The Characteristics of Patients and Recurrence Patterns in Patients with Hepatocellular Carcinoma Treated with Radio-frequency Ablation.
- Author:
Seong Dae LEE
1
;
Chan Young KIM
;
Hee Chul YU
;
Jeong Min LEE
;
Dae Ghon KIM
;
Baik Hwan CHO
Author Information
1. Department of Surgery, Chonbuk National University College of Medicine, Jeonju, Korea. chobh@mail.chonbuk.ac.kr
- Publication Type:Original Article
- Keywords:
Hepatocellular carcinoma;
Radio-frequency thermal ablation;
Surgical ablation
- MeSH:
Ascites;
Bilirubin;
Carcinoma, Hepatocellular*;
Humans;
Liver;
Recurrence*
- From:Korean Journal of Hepato-Biliary-Pancreatic Surgery
2003;7(1):55-60
- CountryRepublic of Korea
- Language:Korean
-
Abstract:
BACKGROUND/AIMS: The purpose of our study was to describe the characteristics of patients and recurrence patterns in patients with hepatocellular carcinoma (HCC) treated with radio-frequency ablation (RFA).

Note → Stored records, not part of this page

(* ===== verification/Commitment.v ===== *)
(** * Commitments (crates/nexus-zkp/src/commitment.rs)

    Pedersen commitments over the curve BN254, a third-party group whose
    operations are [CurveLib]; notes and their nullifiers; and the accumulator,
    a Merkle tree of commitments kept as a vector of nodes with the root at
    position 1 and the children of node [k] at [2k] and [2k + 1]. *)
From stdpp Require Import base numbers list strings.
From Stdlib Require Import ZArith Lia.
From S2P Require Import Prelude Slices Types Crypto ZkField Poseidon.
#[local] Open Scope Z_scope.

(** The group of the curve in affine form, and random elements of the field
    drawn from a generator. *)
Class CurveLib `{FieldLib} := {
  G1 : Type;
  G1_eq_dec : EqDecision G1;
  g_add : G1 -> G1 -> G1;
  (** [point * scalar] *)
  g_mul : G1 -> Fr -> G1;
  (** [serialize_compressed] of a point, 32 bytes *)
  g_serialize : G1 -> list Z;
  (** the first two points drawn from [ark_std::test_rng()] *)
  test_rng_points : G1 * G1;
  (** the state of a generator, and [Fr::rand] *)
  Rng : Type;
  fr_rand : Rng -> Fr * Rng
}.
#[export] Existing Instance G1_eq_dec.

Section pedersen.
Context `{FL : FieldLib} {CV : @CurveLib FL} `{CL : CryptoLib}.

Record PedersenGenerators := mkGenerators { gen_g : G1; gen_h : G1 }.

Definition generators_new : PedersenGenerators :=
  let '(g, h) := test_rng_points in mkGenerators g h.
Definition commit (gens : PedersenGenerators) (value blinding : Fr) : G1 :=
  let vg := g_mul (gen_g gens) value in
  let rh := g_mul (gen_h gens) blinding in
  g_add vg rh.
Definition generators_verify (gens : PedersenGenerators) (commitment : G1)
    (value blinding : Fr) : bool :=
  let expected := commit gens value blinding in
  bool_decide (commitment = expected).

Record Commitment := mkCommitment { point : G1 }.
Definition commitment_new (gens : PedersenGenerators) (value : Z) (blinding : Fr) : Commitment :=
  let value_fr := from_u64 value in
  mkCommitment (commit gens value_fr blinding).
Definition commitment_new_random (gens : PedersenGenerators) (value : Z) (rng : Rng)
    : Commitment * Fr * Rng :=
  let '(blinding, rng) := fr_rand rng in
  (commitment_new gens value blinding, blinding, rng).
Definition commitment_verify (c : Commitment) (gens : PedersenGenerators) (value : Z)
    (blinding : Fr) : bool :=
  let value_fr := from_u64 value in
  generators_verify gens (point c) value_fr blinding.
Definition commitment_add (c other : Commitment) : Commitment :=
  mkCommitment (g_add (point c) (point other)).
Definition commitment_to_bytes (c : Commitment) : list Z := g_serialize (point c).

(** ** Notes *)
Record Note := mkNote {
  note_value : Z;
  note_commitment : Commitment;
  note_blinding : Fr;
  note_owner : list Z;
  note_nullifier_secret : Fr
}.
Definition note_new (gens : PedersenGenerators) (value : Z) (owner : list Z) (rng : Rng)
    : Note * Rng :=
  let '(blinding, rng) := fr_rand rng in
  let commitment := commitment_new gens value blinding in
  let '(nullifier_secret, rng) := fr_rand rng in
  (mkNote value commitment blinding owner nullifier_secret, rng).
(** [nullifier = hash(commitment || secret)] *)
Definition note_nullifier (n : Note) : list Z :=
  blake3 (commitment_to_bytes (note_commitment n) ++ fr_serialize (note_nullifier_secret n)).
Definition nullifier_secret_bytes (n : Note) : list Z := fr_serialize (note_nullifier_secret n).
Definition blinding_bytes (n : Note) : list Z := fr_serialize (note_blinding n).
End pedersen.

(** ** The accumulator *)
Definition zero32 : list Z := replicate 32 0.

Record CommitmentAccumulator := mkAcc {
  commitments : list (list Z);
  tree : list (list Z);
  depth : nat
}.
(** [MerkleProof]; [true] in [path_indices]: the leaf is on the right *)
Record MerkleProof := mkProof {
  leaf : list Z;
  path : list (list Z);
  path_indices : list bool;
  proof_root : list Z
}.

(** [CommitmentAccumulator::new]: a vector of more than [isize::MAX] bytes is
    a panic of the allocator; the larger of the two has [2 * capacity] nodes of
    32 bytes. *)
Definition acc_new (depth : nat) : ZkpResult CommitmentAccumulator :=
  let capacity := shl_one depth in
  if 2 * Z.of_nat capacity * 32 <? 2 ^ 63
  then mret (mkAcc [] (replicate (2 * capacity) zero32) depth)
  else Panic.

(** [while tree.len() <= i { tree.push(0) }] *)
Definition grow (tree : list (list Z)) (i : nat) : list (list Z) :=
  (tree ++ replicate (S i - length tree) zero32)%list.

Section accumulator.
Context `{CL : CryptoLib}.

(** [if i < tree.len() { tree[i] } else { 0 }] *)
Definition node_or_zero (tree : list (list Z)) (i : nat) : list Z :=
  default zero32 (tree !! i).

(** The loop of [update_tree]; [current] halves until it is 1. *)
Fixpoint update_path (fuel current : nat) (tree : list (list Z)) : ZkpResult (list (list Z)) :=
  match fuel with
  | O => mret tree
  | S fuel =>
      if decide (1 < current)%nat then
        let parent := (current / 2)%nat in
        let lhs := (current - current mod 2)%nat in
        let rhs := (lhs + 1)%nat in
        let left_bytes := node_or_zero tree lhs in
        let right_bytes := node_or_zero tree rhs in
        let tree := grow tree parent in
        tree ← assign_at tree parent (blake3 (left_bytes ++ right_bytes));
        update_path fuel parent tree
      else mret tree
  end.

Definition update_tree (acc : CommitmentAccumulator) (index : nat)
    : ZkpResult CommitmentAccumulator :=
  let leaf_offset := shl_one (depth acc) in
  let tree_index := (leaf_offset + index)%nat in
  let tree := grow (tree acc) tree_index in
  c ← index_at (commitments acc) index;
  tree ← assign_at tree tree_index c;
  tree ← update_path tree_index tree_index tree;
  mret (mkAcc (commitments acc) tree (depth acc)).

(** [add], of the bytes of a commitment *)
Definition acc_add (acc : CommitmentAccumulator) (bytes : list Z)
    : ZkpResult (nat * CommitmentAccumulator) :=
  let index := length (commitments acc) in
  acc ← update_tree (mkAcc (commitments acc ++ [bytes]) (tree acc) (depth acc)) index;
  mret (index, acc).

Definition acc_root (acc : CommitmentAccumulator) : ZkpResult (list Z) :=
  if decide (tree acc = []) then mret zero32 else index_at (tree acc) 1.

(** The loop of [proof] *)
Fixpoint proof_path (n current : nat) (tree : list (list Z)) : list (list Z) * list bool :=
  match n with
  | O => ([], [])
  | S n =>
      let sibling := if decide (current mod 2 = 0)%nat then (current + 1)%nat else (current - 1)%nat in
      let '(path, path_indices) := proof_path n (current / 2) tree in
      (node_or_zero tree sibling :: path,
       bool_decide (current mod 2 = 1)%nat :: path_indices)
  end.

Definition acc_proof (acc : CommitmentAccumulator) (index : nat) : ZkpResult (option MerkleProof) :=
  if decide (length (commitments acc) <= index)%nat then mret None
  else
    let leaf_offset := shl_one (depth acc) in
    let '(path, path_indices) := proof_path (depth acc) (leaf_offset + index) (tree acc) in
    leaf ← index_at (commitments acc) index;
    root ← acc_root acc;
    mret (Some (mkProof leaf path path_indices root)).

(** [MerkleProof::verify] *)
Definition proof_verify (pf : MerkleProof) : bool :=
  let current := foldl (fun current '(sibling, is_right) =>
      if (is_right : bool) then blake3 (sibling ++ current) else blake3 (current ++ sibling))
    (leaf pf) (zip (path pf) (path_indices pf)) in
  bool_decide (current = proof_root pf).

(** [CommitmentAccumulator::verify] *)
Definition acc_verify (acc : CommitmentAccumulator) (pf : MerkleProof) : bool := proof_verify pf.
Definition acc_len (acc : CommitmentAccumulator) : nat := length (commitments acc).
Definition acc_is_empty (acc : CommitmentAccumulator) : bool := bool_decide (commitments acc = []).
End accumulator.
(** The nodes of height at most [j] are those of [cs'], the others those of
    [cs]: between two calls both are the commitments. *)
Definition nodes_ok (d j : nat) (cs' cs tree : list (list Z)) : Prop :=
  length tree = 2 ^ S d /\
  forall h i, h <= d -> i < 2 ^ (d - h) ->
    tree !! (2 ^ (d - h) + i) = Some (subtree (if h <=? j then cs' else cs) h i).

Lemma subtree_unchanged cs c h i : i <> length cs / 2 ^ h ->
  subtree (cs ++ [c]) h i = subtree cs h i.
Proof.
  revert i. induction h as [|h IH]; intros i Hi.
  - cbn [subtree]. rewrite Nat.pow_0_r, Nat.mul_1_r, length_app in *. simpl.
    rewrite Nat.div_1_r in Hi.
    destruct (Nat.ltb_spec i (length cs)), (Nat.ltb_spec i (length cs + 1)); try lia; [|done].
    by rewrite lookup_app_l.
  - pose proof (Nat.pow_nonzero 2 h ltac:(lia)) as Hp.
    assert (Hdiv : length cs / 2 ^ S h = length cs / 2 ^ h / 2).
    { rewrite Nat.pow_succ_r', Nat.mul_comm. symmetry. apply Nat.Div0.div_div. }
    assert (Hb : (i * 2 ^ S h <? length (cs ++ [c])) = (i * 2 ^ S h <? length cs)).
    { rewrite length_app. simpl length. apply eq_true_iff_eq. rewrite !Nat.ltb_lt.
      assert (i * 2 ^ S h <> length cs); [|lia]. intros E. apply Hi. rewrite <- E.
      symmetry. apply Nat.div_mul. simpl; lia. }
    cbn [subtree]. rewrite Hb. case_match; [|done].
    rewrite Hdiv in Hi. rewrite !IH; [done|..]; intros E; rewrite <- E in Hi; apply Hi.
    + apply (Nat.div_unique _ 2 _ 1); lia.
    + apply (Nat.div_unique _ 2 _ 0); lia.
Qed.

Lemma pow_split d h : h < d -> 2 ^ (d - h) = 2 * 2 ^ (d - S h).
Proof. intros. replace (d - h) with (S (d - S h)) by lia. apply Nat.pow_succ_r'. Qed.
Lemma div_pow_succ n h : n / 2 ^ S h = n / 2 ^ h / 2.
Proof. rewrite Nat.pow_succ_r', Nat.mul_comm. symmetry. apply Nat.Div0.div_div. Qed.
(** Positions on one level and on two levels. *)
Lemma level_disjoint a b i j : i < 2 ^ a -> j < 2 ^ b -> 2 ^ a + i = 2 ^ b + j -> a = b /\ i = j.
Proof.
  intros Hi Hj E. destruct (Nat.lt_trichotomy a b) as [Hab|[->|Hab]]; [|lia|].
  - pose proof (Nat.pow_le_mono_r 2 (S a) b ltac:(lia) Hab). rewrite Nat.pow_succ_r' in *. lia.
  - pose proof (Nat.pow_le_mono_r 2 (S b) a ltac:(lia) Hab). rewrite Nat.pow_succ_r' in *. lia.
Qed.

Those were expected little different in some aspects from that in patients treated with surgical ablation (SA). METHODS: One hundred and twenty-five patients with HCC underwent RFA (Thermal Ablation, TA) between March 1, 1998 and May 31, 2001. Out of these, fifty-seven patients who were amenable to TA as a primary treatment, because of various reasons, were enrolled. Forty-eight patients were underwent SA due to HCC during the same period of time. RESULTS: The patients in the TA group exhibited more frequent ascites (p<0.001) and higher level of serum bilirubin (p<0.001) than SA group. As of April 31 2002, 22 patients (39%) who underwent TA and 7 patients (15%) who underwent SA have had intrahepatic and/or extrahepatic recurrent diseases. The patients in the TA group exhibited higher intrahepatic recurrence rate (p=0.02) and the time to recurrent disease was significantly shorter (p=0.003) than the patients in the SA group. Intriguingly the 28 patients who do not had a history of ascites in the TA group exhibited higher recurrence rate (p=0.011) than those of SA group. The recurrence rate of TA group in patients with diameter less than 3.5 cm was also higher than SA group (p=0.013). Moreover the recurrence rate of AFP producing tumors in the patients of TA was significantly higher than that of SA (p=0.033). CONCLUSION: TA results in higher rate of recurrence (intrahepatic and extrahepatic) even in patients with relatively small HCC (< or =3.5 cm) and normal liver functions. The time to recurrent disease is shorter in TA group than SA group of patients. Interestingly the recurrence rate of AFP producing tumors (>15 ng/ml) in the patients of TA was significantly higher than that of SA.